Vestigio tal vez del Santo Oficio, pretendía dictar la conducta cinematográfica de la población, clasificando nada menos que en seis renglones la moralidad de cada cinta:
A Para niños
B-1 Para adolescentes
B-2 Para adultos
B-3 Para adultos con inconvenientes
C-I Desaconsejable
C-2 Prohibida por la moral cristiana
El resultado, naturalmente, era el contrario al propuesto.
Adolescentes inquietos y viejos rabo-verde encontraban allí las mejores indicaciones sobre lo más estimulante de la cartelera.
Desde luego, también se corría a veces el riesgo de llevarse un chasco, porque el criterio de moralidad se basaba en ocasiones -aparentemente- tan sólo en qué tan "feo" sonaba el titulo. Así pasó, por ejemplo, con dos célebres películas que en México se llamaron: Pasión de los fuertes y Pasiones secretas. La primera resultó ser un western de las buenas épocas, ingenuo y heroico. La segunda recreaba una parte importante de la vida de Freud. Y claro, en ninguna de las dos pudieron ciertos aficionados presenciar las escenas "a la francesa" que prometía la clasificación.
Pero fuera de esos casos -más bien raros-, la tablita junto a la puerta de la iglesia solía ser un seguro y certero informador que despertaba calenturientas expectativas a medida que avanzaba en el abecedario y la numeración.
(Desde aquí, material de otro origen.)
(** ** Deliveries *)

Lemma updateLastApplied_msgs rf rf' m :
  (0 ≤ LastApplied rf)%Z → updateLastApplied rf = Some rf' → m ∈ applyCh rf' →
  m ∈ applyCh rf ∨ (1 ≤ AM_Index m ≤ CommitIndex rf)%Z ∧
    ∃ x, zget (Log rf) (AM_Index m) = Some x ∧ AM_Command m = Log_Command x.
Proof.
  unfold updateLastApplied.
  generalize (Z.to_nat (CommitIndex rf - LastApplied rf)) as fuel.
  intros fuel. revert rf. induction fuel as [|fuel IH]; intros rf Hla;
    cbn [updateLastApplied_loop]; case_match eqn:Hlt; intros Hu Hm; run_opt; subst;
    try (by left). zbool.
  apply IH in Hu; [|simpl; lia|done]. simpl in Hu.
  destruct Hu as [Hin|Hu]; [|by right].
  apply elem_of_app in Hin as [?|Hin]; [by left|right].
  apply list_elem_of_singleton in Hin as ->. simpl. split; [lia|]. eauto.
Qed.

(** What a peer delivers up to a safe commit index is chosen. *)
Lemma applied_new V G t rf rf' m :
  tables_ok n V G → (0 ≤ LastApplied rf)%Z → updateLastApplied rf = Some rf' →
  safe_upto n G t (Log rf) (CommitIndex rf) →
  (∀ m, m ∈ applyCh rf → applied_from n G m) → m ∈ applyCh rf' → applied_from n G m.
Proof.
  intros HT Hla Hu Hs Hold Hm.
  destruct (updateLastApplied_msgs _ _ _ Hla Hu Hm) as [?|(Hr & x & Hx & Hc)]; [auto|].
  destruct Hs as [?|(T & e & i & l & _ & Hch & Ht & Hlt & Hpre)]; [lia|].
  exists T, e, i, l, x. split_and!; [done..|lia| |done].
  destruct (chosen_table _ _ _ _ _ HT Hch) as (i' & l' & Ht' & He). simplify_eq.
  apply zget_Some in Hx as [? Hx]. apply zget_Some. split; [done|].
  destruct (lookup_lt_is_Some_2 l (Z.to_nat (AM_Index m))) as [y Hy]; [lia|].
  assert (Log rf !! Z.to_nat (AM_Index m) = Some y); [|congruence].
  eapply prefix_lookup_Some; [|exact Hpre]. by rewrite lookup_take_lt by lia.
Qed.

(** ** Accepting a request *)

(** Handling the request erases no entry of the request's term. *)
Definition keeps_term arg rf : bool :=
  match AppendEntries arg rf with
  | Some (rf', _) =>
      forallb (λ e, negb (Log_Term e =? AE_Term arg)%Z) (drop (length (Log rf')) (Log rf))
  | None => true
  end.

(** The log after an accepted request. *)
Lemma accepted_log V G w i id arg rf rf' reply st :
  log_inv n V (tab G) w → log_g (tab G) (GAppendRPC i id arg st) →
  nodes w !! id = Some rf → AppendEntries arg rf = Some (rf', reply) →
  AER_Success reply = true →
  ∃ l, tab G !! AE_Term arg = Some (i, l) ∧ Log rf' = take (arg_end arg) l ∧
    length (Log rf') = arg_end arg ∧ CurrentTerm rf' = AE_Term arg ∧
    (CurrentTerm rf ≤ AE_Term arg)%Z ∧ State rf' ≠ Leader.
Proof.
  intros HI (Hne & l & p & e & HL & Hp & He & Ht & Hpre) Hid Ha Hs.
  pose proof (AppendEntries_core _ _ _ _ Ha) as Hcore.
  pose proof (AppendEntries_Log _ _ _ _ Ha) as Hlog. rewrite Hs in Hlog.
  pose proof (li_node _ _ _ _ HI _ _ Hid) as Hcoh.
  destruct (li_table _ _ _ _ HI _ _ _ HL) as [_ Hl].
  apply AppendEntries_inv in Ha as [_ [[? _]|(_ & Hct & pre & rf2 & Hget & Hpt & _)]];
    [congruence|].
  rewrite Hp, zget_nat in Hget. rewrite Hp in Hlog.
  replace (Z.to_nat (Z.of_nat p + 1)) with (S p) in Hlog by lia.
  assert (take (S p) (Log rf) ++ AE_Entries arg `prefix_of` l) as Hpl
    by (eapply append_prefix; eauto; congruence).
  pose proof (lookup_lt_Some _ _ _ Hget) as Hlt.
  assert (length (Log rf') = arg_end arg) as Hlen.
  { rewrite Hlog, length_app, length_take. unfold arg_end. rewrite Hp. lia. }
  unfold core in Hcore. injection Hcore as _ _ Hst Hct' _. simpl in Hct.
  rewrite Hct in Hct'. rewrite <-Hlog in Hpl.
  exists l. split_and!; [done| |done|done| |].
  - rewrite <-Hlen, (prefix_take_eq (Log rf') l) by done. by rewrite take_ge.
  - rewrite <-Hct, seen_term_CurrentTerm. lia.
  - rewrite Hst. unfold seen_term in *.
    destruct (Z.ltb_spec (CurrentTerm rf) (AE_Term arg)); [done|]. intros Hl'.
    pose proof (li_lead _ _ _ _ HI _ _ Hid Hl') as HL'. congruence.
Qed.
De suerte que una de las mejores recomendaciones era comentar: "¡Está en C!".
Con lo cual el diseño del enemigo alcanzaba una perfección pocas veces lograda en eso de conseguir lo contrario de lo que supuestamente se desea. En todo caso, es una verdadera lástima que costumbre tan sana esté en vías de extinción.
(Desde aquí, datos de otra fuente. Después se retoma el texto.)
(* ===== verification/RaftStateMachine.v ===== *)
(** * State machine safety of timely runs

    RaftFindings.v shows two ways in which commands get lost: a positive reply
    that arrives after the leader's log or term has changed, and a request
    that arrives so late that it erases entries of its own term.  Here it is
    shown that there is no other: in every run in which neither happens, with
    any interleaving, message loss and delay otherwise, what is committed is
    in the log of every later leader, and no two peers deliver different
    commands at an index. *)

From S2P Require Import Prelude GoBase Persister Raft RaftSystem RaftNode RaftDemo.
From S2P Require Import RaftElection RaftLogs RaftCommit RaftApply RaftFindings.
From S2P Require Import RaftSafety RaftCommitted RaftCommittedSteps RaftCommittedAppend.

Section timely.
Context {Cmd : Type} `{!Gob (gval Cmd)}.
Implicit Types w : world Cmd.

(** The action does not run into one of the two defects. *)
Definition timely w (a : action Cmd) : bool :=
  match a with
  | ARun k =>
      match pool w !! k with
      | Some (GAppendRPC i id arg Sent) =>
          match nodes w !! id with Some rf => keeps_term arg rf | None => true end
      | Some (GAppendRPC i id arg (Replied r)) =>
          match nodes w !! i with Some rf => prompt_reply arg r rf | None => true end
      | _ => true
      end
  | _ => true
  end.

Inductive timely_run (n : nat) : world Cmd → Prop :=
| timely_init : timely_run n (init n)
| timely_act w a w' :
    timely_run n w → act w a = Next w' → timely w a = true → timely_run n w'.

Lemma timely_reachable n w : timely_run n w → reachable n w.
Proof. induction 1; eauto with raft. Qed.

(** The worlds of a schedule, with the check of every action. *)
Fixpoint timely_exec w (acts : list (action Cmd)) : option (world Cmd) :=
  match acts with
  | [] => Some w
  | a :: acts =>
      match act w a with
      | Next w' => if timely w a then timely_exec w' acts else None
      | _ => None
      end
  end.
                                                                      
Claro está que la censura no se limitaba al cine y Carlos Monsiváis recuerda lo acontecido con el libro Los hijos de Sánchez.
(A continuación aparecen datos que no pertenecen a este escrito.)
(** The handler runs. *)
Lemma delivers_dispatch (laws : GobLaws V) e w c sn q rel longre :
  in_service e p i w → calls w !! i = Some c → endname (c_req c) = e → serves w c →
  c_pc c = PWait sn q rel longre → c_h c = HRun p → delivers 4 w c.
Proof.
  intros Hs Hi He (sv & mn & Hname & Hmn & Hsvc & Hm) Hpc Hh.
  destruct (split_name sv mn Hmn) as [Hto Hfrom].
  destruct (inv_calls _ (is_inv _ _ _ _ Hs) _ _ Hi) as [Hargs Hruns _ _]. rewrite Hh in Hruns.
  set (out := m_Func m (objs w (svc_rcvr svc)) (c_args c) (m_replyType m)).
  set (c1 := set_h (HSend (mkReply true (gob_encode [out.2]))) c).
  assert (∃ w1, act (ADispatch i) w = Ok w1 ∧ calls w1 = <[i := c1]> (calls w) ∧
    objs w1 = <[svc_rcvr svc := out.1]> (objs w) ∧
    count (heap w1 p) = (count (heap w p) + 1)%Z ∧
    history w1 = history w ++ [(i, p, c_args c, out.2)])
    as (w1 & H1 & Hc1 & Ho1 & Hn1 & Hh1).
  { simpl. rewrite Hi. simpl. rewrite Hh. unfold run_dispatch, Server_dispatch.
    rewrite Hname, Hto, Hfrom. simpl. rewrite Hsvc. unfold Service_dispatch. rewrite Hm, Hargs.
    rewrite gob_decode_encode. simpl. fold out. subst c1. destruct out as [st v]. simpl.
    eexists. split; [done|]. simpl. by rewrite fn_lookup_insert. }
  assert (step_of (ADispatch i)) as Ha by (unfold step_of; set_solver).
  pose proof (in_service_act laws e p i _ _ _ Hs (step_of_traffic _ Ha) H1) as Hs1.
  destruct (delivers_recv laws e w1 c1 sn q rel longre (mkReply true (gob_encode [out.2])))
    as (tr & w' & c' & v & Hall & Hlen & Hex & Hi' & Hres & Hr & Hk);
    [done|by rewrite Hc1; eapply upd_lookup|done..|].
  rewrite Hh1, runs_app_eq, Hruns in Hk. simpl in Hk. destruct Hk as (Hr' & Ho' & Hp').
  exists (ADispatch i :: tr), w', c', v. rewrite Hruns.
  split_and!; [by constructor|simpl; lia|by simpl in *; rewrite H1|done..|].
  fold out. rewrite Hr in Hr'. split_and!; [congruence|congruence|by rewrite Hp'].
Qed.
Los escándalos enconan periódicamente esta filantropía, como sucede en 1965 al republicar el Fondo de Cultura Económica Los hijos de Sánchez de Oscar Lewis. El argumento de quien acusa, la Sociedad Mexicana de Geografía y Estadística, es indivisible: el libro denigra a México porque muestra una pobreza corrupta, promiscua y mal hablada. Si el pueblo se expresa así, es una limitación culpable y ocultable y un extranjero no tiene derecho a exhibir nuestras lacras.
                                              

Por su parte Emilio García Riera menciona, sin confirmar el dato, que ha tenido noticias acerca de que la censura también alcanzó a la ópera.
 

Se me ha dicho que está prohibida en México —no sé si es cierto— la ópera de Giacomo Puccini La fanciulla del west, basada a su vez en la pieza teatral norteamericana de David Belasco The Girl of the Golden West (cuatro veces llevada al cine por Hollywood; la última, en 1938, con Jeanette MacDonald y Nelson Eddy). El héroe de la pieza —no sé si de la ópera— es un falso bandido mexicano que en ningún libro de cine escrito en inglés logra llamarse Ramírez, sino Ramerez, Rimarrez o Rimarriz. En la ópera se cantan cosas como: Banditti messicani!”, pero creo que bastaría con hacer sonar más fuerte a la orquesta para que inconveniencias como ésa no se oyeran y se podría en cambio disfrutar el aria del tenor (...), que nada tiene de ofensiva.
 

El tiempo ha transcurrido pero el tema no está cancelado. ¿Cuáles son las formas actuales de censura?, ¿qué organismos y de qué manera la ejercen?, ¿no deberían existir algunos límites mínimos?, ¿quiénes y con qué criterios deberían establecerlos?, la tendencia contemporánea a lo políticamente correcto (o la ultracorrección, como le llaman algunos), ¿no es una nueva forma de censura?
 

Con estas y otras tantas preguntas la cuestión permanece vigente.